* **Work order**: Take the data from its first line. Print each line exactly until the line containing "removed again; and" has been printed too.

____ The data

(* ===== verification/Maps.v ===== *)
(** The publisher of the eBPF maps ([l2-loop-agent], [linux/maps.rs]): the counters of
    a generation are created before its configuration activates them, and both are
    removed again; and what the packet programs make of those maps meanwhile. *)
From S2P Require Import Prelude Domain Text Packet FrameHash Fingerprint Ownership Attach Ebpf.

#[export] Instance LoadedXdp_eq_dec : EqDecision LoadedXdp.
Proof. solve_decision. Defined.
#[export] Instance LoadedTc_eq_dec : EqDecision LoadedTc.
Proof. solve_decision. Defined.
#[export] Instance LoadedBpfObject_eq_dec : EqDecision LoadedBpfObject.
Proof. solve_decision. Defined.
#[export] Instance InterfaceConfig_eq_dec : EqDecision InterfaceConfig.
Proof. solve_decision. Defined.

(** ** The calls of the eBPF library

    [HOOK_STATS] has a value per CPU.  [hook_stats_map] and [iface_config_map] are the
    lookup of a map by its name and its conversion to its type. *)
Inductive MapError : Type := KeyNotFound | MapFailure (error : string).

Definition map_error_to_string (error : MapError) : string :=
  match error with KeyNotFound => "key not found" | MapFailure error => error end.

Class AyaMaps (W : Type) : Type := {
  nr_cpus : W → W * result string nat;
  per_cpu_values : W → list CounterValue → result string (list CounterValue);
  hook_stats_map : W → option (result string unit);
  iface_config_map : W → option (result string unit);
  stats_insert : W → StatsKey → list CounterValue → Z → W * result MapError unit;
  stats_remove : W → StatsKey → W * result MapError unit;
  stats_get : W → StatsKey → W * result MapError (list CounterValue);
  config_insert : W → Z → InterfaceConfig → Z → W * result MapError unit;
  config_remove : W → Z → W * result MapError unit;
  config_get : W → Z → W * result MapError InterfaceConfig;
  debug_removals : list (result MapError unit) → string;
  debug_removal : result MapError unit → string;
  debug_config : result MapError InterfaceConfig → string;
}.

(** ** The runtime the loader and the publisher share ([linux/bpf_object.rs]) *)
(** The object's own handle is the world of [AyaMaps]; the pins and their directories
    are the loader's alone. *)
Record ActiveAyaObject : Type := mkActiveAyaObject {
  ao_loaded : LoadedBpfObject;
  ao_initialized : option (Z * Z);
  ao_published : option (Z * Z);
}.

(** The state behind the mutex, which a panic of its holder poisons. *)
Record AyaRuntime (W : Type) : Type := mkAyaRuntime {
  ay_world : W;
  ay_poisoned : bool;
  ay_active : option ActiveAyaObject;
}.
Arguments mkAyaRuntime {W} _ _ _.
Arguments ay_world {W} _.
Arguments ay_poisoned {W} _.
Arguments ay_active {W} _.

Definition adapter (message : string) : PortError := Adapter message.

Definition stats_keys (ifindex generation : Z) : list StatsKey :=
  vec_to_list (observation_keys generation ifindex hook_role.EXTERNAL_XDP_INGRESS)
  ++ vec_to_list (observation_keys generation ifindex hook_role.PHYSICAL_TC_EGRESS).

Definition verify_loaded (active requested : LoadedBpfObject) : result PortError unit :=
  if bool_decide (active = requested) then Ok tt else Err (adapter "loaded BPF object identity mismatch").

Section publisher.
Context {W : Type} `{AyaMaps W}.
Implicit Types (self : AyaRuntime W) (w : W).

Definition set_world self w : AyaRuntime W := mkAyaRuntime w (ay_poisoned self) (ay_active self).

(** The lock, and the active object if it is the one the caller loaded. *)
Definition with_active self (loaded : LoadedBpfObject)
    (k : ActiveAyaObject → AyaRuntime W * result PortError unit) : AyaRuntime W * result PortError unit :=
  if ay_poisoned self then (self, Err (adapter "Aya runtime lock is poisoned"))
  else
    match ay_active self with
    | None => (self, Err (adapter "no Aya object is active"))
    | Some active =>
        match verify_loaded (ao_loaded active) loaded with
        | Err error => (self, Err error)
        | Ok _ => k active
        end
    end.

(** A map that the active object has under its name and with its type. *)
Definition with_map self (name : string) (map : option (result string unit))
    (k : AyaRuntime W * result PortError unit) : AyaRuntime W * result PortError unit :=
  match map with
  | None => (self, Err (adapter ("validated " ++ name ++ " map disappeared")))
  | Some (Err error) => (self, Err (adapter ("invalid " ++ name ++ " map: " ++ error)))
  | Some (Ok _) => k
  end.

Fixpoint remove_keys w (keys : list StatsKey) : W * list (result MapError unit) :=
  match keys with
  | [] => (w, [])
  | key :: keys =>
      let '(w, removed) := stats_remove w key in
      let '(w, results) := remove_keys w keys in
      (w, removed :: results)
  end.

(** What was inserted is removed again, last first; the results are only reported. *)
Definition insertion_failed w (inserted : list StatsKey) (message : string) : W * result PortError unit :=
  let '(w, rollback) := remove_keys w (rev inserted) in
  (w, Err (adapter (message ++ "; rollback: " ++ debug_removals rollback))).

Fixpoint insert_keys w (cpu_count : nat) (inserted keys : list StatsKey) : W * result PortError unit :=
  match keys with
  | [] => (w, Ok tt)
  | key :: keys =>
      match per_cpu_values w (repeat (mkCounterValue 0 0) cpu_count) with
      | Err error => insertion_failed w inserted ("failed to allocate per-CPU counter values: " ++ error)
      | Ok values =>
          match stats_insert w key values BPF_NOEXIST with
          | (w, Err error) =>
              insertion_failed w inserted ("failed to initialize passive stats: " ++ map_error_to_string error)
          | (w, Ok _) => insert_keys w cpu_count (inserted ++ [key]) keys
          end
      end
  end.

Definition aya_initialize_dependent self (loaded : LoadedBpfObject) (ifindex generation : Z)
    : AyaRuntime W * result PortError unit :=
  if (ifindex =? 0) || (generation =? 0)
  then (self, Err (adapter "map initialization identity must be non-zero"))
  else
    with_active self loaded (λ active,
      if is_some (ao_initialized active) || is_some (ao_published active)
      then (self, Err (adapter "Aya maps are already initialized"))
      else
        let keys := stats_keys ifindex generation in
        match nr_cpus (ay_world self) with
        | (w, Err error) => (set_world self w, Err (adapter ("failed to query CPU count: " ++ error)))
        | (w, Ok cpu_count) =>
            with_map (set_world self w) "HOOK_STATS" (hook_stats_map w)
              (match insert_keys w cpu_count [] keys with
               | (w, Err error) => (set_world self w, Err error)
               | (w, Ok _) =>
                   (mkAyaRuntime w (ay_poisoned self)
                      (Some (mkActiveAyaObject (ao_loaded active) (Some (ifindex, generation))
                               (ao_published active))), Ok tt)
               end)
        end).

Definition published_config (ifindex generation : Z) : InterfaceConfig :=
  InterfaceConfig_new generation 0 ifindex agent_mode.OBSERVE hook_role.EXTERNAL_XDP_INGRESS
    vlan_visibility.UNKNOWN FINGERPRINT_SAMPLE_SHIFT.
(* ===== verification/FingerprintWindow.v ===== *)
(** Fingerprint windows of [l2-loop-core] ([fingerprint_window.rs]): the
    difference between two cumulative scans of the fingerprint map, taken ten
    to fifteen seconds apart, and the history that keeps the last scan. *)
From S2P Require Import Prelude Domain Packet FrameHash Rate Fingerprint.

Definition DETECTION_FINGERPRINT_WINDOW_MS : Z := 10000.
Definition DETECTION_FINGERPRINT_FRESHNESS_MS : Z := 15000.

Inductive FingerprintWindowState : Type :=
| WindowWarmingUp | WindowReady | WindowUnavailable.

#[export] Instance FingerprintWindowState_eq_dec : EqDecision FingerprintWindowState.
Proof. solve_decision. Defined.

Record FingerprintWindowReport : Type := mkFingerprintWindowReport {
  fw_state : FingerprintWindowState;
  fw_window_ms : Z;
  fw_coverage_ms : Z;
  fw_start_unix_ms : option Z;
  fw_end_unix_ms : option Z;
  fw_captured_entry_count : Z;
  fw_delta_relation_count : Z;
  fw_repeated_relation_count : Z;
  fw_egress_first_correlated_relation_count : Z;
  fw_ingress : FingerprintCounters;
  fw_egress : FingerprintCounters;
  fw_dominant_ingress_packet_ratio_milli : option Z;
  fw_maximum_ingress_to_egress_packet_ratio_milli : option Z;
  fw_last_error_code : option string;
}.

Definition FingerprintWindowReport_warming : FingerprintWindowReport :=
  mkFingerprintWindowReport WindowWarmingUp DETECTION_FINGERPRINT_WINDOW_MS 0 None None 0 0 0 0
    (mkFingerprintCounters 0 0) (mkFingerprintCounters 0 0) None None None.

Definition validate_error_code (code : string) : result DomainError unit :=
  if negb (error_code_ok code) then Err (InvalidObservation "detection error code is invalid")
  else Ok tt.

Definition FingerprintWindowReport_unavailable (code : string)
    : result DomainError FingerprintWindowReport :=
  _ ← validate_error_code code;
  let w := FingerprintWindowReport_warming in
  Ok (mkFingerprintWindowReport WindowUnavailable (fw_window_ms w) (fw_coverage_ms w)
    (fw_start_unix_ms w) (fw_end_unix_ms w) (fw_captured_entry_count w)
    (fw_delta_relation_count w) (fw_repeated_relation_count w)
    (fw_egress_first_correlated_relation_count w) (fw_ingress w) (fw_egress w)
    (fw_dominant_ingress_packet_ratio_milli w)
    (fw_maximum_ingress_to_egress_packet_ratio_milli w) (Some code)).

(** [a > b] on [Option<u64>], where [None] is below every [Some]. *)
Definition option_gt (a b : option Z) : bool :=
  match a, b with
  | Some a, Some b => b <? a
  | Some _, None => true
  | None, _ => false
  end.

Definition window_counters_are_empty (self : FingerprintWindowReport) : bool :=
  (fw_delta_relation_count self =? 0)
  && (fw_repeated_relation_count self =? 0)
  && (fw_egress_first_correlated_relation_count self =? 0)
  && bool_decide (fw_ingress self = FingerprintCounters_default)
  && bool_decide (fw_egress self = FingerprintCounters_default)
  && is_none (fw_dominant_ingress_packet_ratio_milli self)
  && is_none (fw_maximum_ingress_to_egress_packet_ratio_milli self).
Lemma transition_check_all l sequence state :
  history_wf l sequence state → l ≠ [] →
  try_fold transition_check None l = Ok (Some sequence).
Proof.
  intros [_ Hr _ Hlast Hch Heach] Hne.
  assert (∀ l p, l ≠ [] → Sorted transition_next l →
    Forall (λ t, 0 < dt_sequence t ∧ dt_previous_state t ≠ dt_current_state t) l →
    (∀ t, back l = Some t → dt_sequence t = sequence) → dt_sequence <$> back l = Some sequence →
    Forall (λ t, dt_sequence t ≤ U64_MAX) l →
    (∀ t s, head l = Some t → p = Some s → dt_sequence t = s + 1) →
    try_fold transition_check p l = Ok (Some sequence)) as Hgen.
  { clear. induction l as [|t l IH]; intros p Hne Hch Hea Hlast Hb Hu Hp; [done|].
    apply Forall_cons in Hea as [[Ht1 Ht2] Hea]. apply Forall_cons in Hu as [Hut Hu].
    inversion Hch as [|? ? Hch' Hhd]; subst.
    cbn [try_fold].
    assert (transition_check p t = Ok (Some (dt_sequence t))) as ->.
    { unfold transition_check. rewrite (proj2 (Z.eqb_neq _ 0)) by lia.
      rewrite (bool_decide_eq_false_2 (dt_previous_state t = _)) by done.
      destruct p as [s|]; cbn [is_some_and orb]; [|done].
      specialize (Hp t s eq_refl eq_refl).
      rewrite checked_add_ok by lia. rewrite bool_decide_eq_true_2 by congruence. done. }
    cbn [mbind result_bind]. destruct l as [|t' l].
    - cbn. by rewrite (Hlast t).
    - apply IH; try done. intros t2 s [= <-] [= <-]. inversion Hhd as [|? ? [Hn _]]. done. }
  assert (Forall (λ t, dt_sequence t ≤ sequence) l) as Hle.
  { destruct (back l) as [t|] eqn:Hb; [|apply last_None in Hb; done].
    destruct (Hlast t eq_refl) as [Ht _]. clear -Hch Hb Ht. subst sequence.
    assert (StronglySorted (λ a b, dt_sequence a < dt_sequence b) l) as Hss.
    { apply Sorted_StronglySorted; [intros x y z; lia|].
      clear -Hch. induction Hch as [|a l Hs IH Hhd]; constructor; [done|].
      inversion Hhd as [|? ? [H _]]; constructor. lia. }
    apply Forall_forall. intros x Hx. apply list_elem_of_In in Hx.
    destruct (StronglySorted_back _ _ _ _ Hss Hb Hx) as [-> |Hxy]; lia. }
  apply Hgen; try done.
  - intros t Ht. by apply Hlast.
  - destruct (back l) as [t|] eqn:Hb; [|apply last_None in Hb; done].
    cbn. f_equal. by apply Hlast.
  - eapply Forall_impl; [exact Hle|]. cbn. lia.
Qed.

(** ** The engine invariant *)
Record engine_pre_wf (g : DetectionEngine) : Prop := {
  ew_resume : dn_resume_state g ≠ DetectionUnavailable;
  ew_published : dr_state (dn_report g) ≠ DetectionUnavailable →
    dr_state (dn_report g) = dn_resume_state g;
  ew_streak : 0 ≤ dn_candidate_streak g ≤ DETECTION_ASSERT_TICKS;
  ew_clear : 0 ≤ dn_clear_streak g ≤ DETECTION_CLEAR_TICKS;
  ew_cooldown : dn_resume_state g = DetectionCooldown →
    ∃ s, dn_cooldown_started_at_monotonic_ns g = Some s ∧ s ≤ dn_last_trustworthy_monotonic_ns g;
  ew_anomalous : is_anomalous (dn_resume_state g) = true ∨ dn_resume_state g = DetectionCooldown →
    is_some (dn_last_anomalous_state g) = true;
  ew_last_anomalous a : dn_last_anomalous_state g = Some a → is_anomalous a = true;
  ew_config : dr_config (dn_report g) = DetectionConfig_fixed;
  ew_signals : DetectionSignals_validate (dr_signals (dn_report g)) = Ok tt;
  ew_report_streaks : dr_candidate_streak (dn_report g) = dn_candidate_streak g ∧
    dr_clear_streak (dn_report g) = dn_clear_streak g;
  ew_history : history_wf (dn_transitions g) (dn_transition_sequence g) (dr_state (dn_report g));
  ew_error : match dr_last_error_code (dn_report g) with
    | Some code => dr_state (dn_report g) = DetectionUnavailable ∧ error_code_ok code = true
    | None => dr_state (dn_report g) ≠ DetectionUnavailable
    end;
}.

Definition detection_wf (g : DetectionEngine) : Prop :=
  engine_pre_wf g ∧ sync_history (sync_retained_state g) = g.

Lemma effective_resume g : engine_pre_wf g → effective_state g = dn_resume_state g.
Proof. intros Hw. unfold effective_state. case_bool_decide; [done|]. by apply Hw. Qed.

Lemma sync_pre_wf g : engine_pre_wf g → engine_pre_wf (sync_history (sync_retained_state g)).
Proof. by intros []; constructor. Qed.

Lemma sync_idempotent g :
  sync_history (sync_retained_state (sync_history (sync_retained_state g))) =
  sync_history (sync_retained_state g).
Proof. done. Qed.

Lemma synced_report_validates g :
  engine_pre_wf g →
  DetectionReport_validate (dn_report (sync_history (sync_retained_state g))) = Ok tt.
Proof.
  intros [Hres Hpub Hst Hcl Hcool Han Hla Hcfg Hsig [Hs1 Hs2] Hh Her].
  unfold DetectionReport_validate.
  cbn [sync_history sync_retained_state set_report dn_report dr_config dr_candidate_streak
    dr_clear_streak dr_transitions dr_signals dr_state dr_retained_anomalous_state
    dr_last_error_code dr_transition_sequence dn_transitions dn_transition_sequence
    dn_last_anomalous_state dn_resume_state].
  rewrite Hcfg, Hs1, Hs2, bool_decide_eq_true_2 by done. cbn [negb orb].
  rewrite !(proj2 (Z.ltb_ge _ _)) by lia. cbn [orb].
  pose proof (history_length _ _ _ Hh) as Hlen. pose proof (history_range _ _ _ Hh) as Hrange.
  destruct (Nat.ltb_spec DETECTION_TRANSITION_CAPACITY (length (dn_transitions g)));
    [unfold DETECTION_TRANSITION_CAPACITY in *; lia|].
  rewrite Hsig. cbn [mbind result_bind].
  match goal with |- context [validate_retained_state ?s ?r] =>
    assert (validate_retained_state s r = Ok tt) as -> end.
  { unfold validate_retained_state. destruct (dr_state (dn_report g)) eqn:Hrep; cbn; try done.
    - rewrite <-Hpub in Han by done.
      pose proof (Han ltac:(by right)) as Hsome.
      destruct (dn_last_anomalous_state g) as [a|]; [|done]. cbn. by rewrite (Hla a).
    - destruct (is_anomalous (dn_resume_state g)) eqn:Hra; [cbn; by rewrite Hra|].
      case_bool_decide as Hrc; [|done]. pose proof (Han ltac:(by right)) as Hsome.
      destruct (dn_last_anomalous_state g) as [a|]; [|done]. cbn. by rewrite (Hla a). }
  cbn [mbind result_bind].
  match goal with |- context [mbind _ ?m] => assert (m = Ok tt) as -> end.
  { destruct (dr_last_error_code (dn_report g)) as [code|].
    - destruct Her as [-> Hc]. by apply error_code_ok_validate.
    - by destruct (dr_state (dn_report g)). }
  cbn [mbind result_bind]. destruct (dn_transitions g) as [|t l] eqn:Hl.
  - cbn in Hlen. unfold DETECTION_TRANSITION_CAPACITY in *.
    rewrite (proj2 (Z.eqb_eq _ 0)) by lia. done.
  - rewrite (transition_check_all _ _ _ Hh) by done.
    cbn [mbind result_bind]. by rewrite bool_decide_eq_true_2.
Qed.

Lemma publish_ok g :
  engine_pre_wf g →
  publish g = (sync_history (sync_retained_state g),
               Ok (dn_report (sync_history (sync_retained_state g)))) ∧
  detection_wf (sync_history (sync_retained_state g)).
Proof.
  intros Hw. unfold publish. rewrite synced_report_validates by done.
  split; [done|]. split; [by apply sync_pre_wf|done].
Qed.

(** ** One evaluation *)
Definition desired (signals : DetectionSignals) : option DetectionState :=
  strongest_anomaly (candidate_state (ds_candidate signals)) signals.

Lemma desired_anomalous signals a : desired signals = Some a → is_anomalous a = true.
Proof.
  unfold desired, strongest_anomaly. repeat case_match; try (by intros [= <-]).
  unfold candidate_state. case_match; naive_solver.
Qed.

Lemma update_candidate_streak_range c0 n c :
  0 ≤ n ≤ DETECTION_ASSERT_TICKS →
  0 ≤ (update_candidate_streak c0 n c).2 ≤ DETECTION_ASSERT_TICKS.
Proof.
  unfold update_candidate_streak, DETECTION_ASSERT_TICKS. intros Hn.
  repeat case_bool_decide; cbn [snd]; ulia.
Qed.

________

* **Reply to the exercise**:
(* ===== verification/Maps.v ===== *)
(** The publisher of the eBPF maps ([l2-loop-agent], [linux/maps.rs]): the counters of
    a generation are created before its configuration activates them, and both are
    removed again; and what the packet programs make of those maps meanwhile. *)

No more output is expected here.